Result vs Status with output parameters

For new code, use Result, for example:

static Result<DocKeyHash> DecodeHash(const Slice& slice);

Much of YugabyteDB code is wired to return Status, in order to provide the information on whether or not a function completed successfully (OK). However, sometimes it is useful to obtain legitimate output from these functions. This used to be done via function signatures such as the following:

// Old approach, don't use this in new code.
Status foo(int* return_variable);

However, the Result type is a better way to achieve the same goal, because it can encapsulate both an output parameter (in the successful case) and a Status (in case of an error):

Result<int> foo();

String formatting

Use the Format function to produce formatted strings, rather than the older Substitute function.

While the two functions have similar syntax, with inline substitution parameters $0, $1, and so on, Format has several advantages:

  • It uses the ToString utility, so it can convert many different types of objects to strings, such as collections, protobufs, or any class with a ToString member function.
  • You don't need to call arg.ToString(). Just pass arg to the Format function as-is, and it will call ToString for you.
  • Format is a bit faster than Substitute on some benchmarks.

consensus::OpId

consensus::OpId is just an alias for yb::OpIdPB, a protobuf class. Use this only where you really need to use protobuf, for example inside other protobuf messages. For the rest of the code, use yb::OpId, a normal C++ class.

CHECKED_STATUS

Avoid using CHECKED_STATUS; use Status for function return type in all new code.

The YugabyteDB codebase used to contain a lot of CHECKED_STATUS usage. You might still encounter it in older release branches. It was a useful macro when the YugabyteDB main compiler did not support the [[nodiscard]] class attribute, but after switching to a modern compiler, this macro is no longer necessary.

Thread safety analysis

Clang's Thread Safety Analysis annotations are used in parts of YugabyteDB code.

Thread safety analysis is a C++ extension implemented as part of Clang Static Analyzer that provides compile-time checks for potential race conditions in code. Annotations are extremely useful for code maintainability, because they make locking semantics explicit, and the compiler warns about accessing memory without holding the necessary mutexes.

A few more things to keep in mind:

  • std::unique_lock doesn't work with thread safety annotations out of the box. This is wrapped into YugabyteDB custom yb::UniqueLock wrapper.
  • Similarly, there is the yb::SharedLock wrapper for std::shared_lock.
  • Occasionally, you may need to annotate some functions where thread safety analysis cannot be properly applied, with NO_THREAD_SAFETY_ANALYSIS, so that thread safety analysis can still be used in the surrounding code. The situations in which thread safety analysis might not work include conditional locking and complex locking semantics where a unique lock is being passed around between member functions of different classes.
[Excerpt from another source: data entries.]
Lemma models_cases_hold w i a d : models w i -> im_suites i !! a = Some d ->
  holds (tclst_ptr a) w (as_cases d).
Proof. intros Hm Hd. destruct (models_suite _ _ Hm _ _ Hd) as (x & Hx & []). by eapply field_holds. Qed.
Lemma models_tests_hold w i a d : models w i -> im_cases i !! a = Some d ->
  holds (tflst_ptr a) w (ac_tests d).
Proof. intros Hm Hd. destruct (models_case _ _ Hm _ _ Hd) as (x & Hx & []). by eapply field_holds. Qed.
Lemma models_fixtures_hold w i a d ck s : models w i -> im_cases i !! a = Some d ->
  holds (fixture_ptr ck s a) w (ac_fixtures d ck s).
Proof.
  intros Hm Hd. destruct (models_case _ _ Hm _ _ Hd) as (x & Hx & [_ _ _ Hf _]).
  rewrite fixture_ptr_field. by eapply field_holds.
Qed.

Lemma asuite_eta d : mkASuite (as_name d) (as_cases d) = d.
Proof. by destruct d. Qed.

Lemma suite_tcase_refines w i s d name : models w i -> wf i -> im_suites i !! s = Some d ->
  refines (b ← suite_tcase (Some s) name; mret (Z.b2z b)) w
    (Z.b2z (existsb (fun tc => bool_decide (ac_name <$> im_cases i !! tc = Some name)) (as_cases d))) i.
Proof.
  intros Hm Hwf Hd. pose proof (models_cases_hold _ _ _ _ Hm Hd) as Hh. unfold suite_tcase.
  destruct (list_for_reads (tclst_ptr s)
    (fun tc => if bool_decide (ac_name <$> im_cases i !! tc = Some name) then Some tt else None)
    (fun a => tc ← get_tcase a; mret (if decide (name = tc_name tc) then Some tt else None))
    (as_cases d) w) as (l & E & Hl); [| done |].
  - intros l tc Htc. destruct (wf_suites i Hwf s d Hd) as [_ Hlive].
    rewrite Forall_forall in Hlive. destruct (Hlive tc Htc) as [c Hc].
    destruct (models_case _ _ Hm _ _ Hc) as (t & Ht & []).
    erewrite bind_ret by by apply get_tcase_run; rewrite put_tclst_tcases.
    rewrite mret_run, Hc. cbn. rewrite ti_name0. do 2 f_equal.
    case_decide; case_bool_decide; congruence.
  - exists (put (tclst_ptr s) l w). split; [| split; [| apply put_heap_only]].
    + rewrite bind_assoc. rewrite (bind_ret _ _ _ _ _ E), head_omap_some. by destruct (existsb _ _).
    + pose proof (models_put_cases _ _ _ _ _ _ Hm Hd Hl) as H.
      by rewrite asuite_eta, (put_suite_id _ _ _ Hd) in H.
Qed.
YugabyteDB build scripts enable thread safety analysis for Clang version 11 and later; earlier versions of the Clang compiler don't support certain features required by YugabyteDB. Thread safety analysis works very well on macOS with modern Clang compilers, providing instant hints if your environment is set up properly.

Unused C and C++ features

  • C++ exceptions: We don't use C++ exceptions in most of the YugabyteDB code. However, in some cases, we use C++ standard library functions that throw exceptions; we catch those exceptions as early as possible, and convert them into Status or Result return values.
  • assert: C library macro. YugabyteDB uses its own set of macros for invariant checking.

In addition to the guidelines outlined on this page, the YugabyteDB C++ coding style is based on Google's C++ style guide.

Protocol buffers coding style

Name protobuf structures and enums with a PB suffix. This is for the following reasons:

  • Better "greppability" (searchability) means fewer false positive results when searching for TableTypePB and not TableType.
  • It's possible to have structs and classes with the same name, but without PB suffix for usage in the code.
  • It's possible to have enum wrappers similar to YB_DEFINE_ENUM with the same name as the protobuf enum, but without the PB suffix.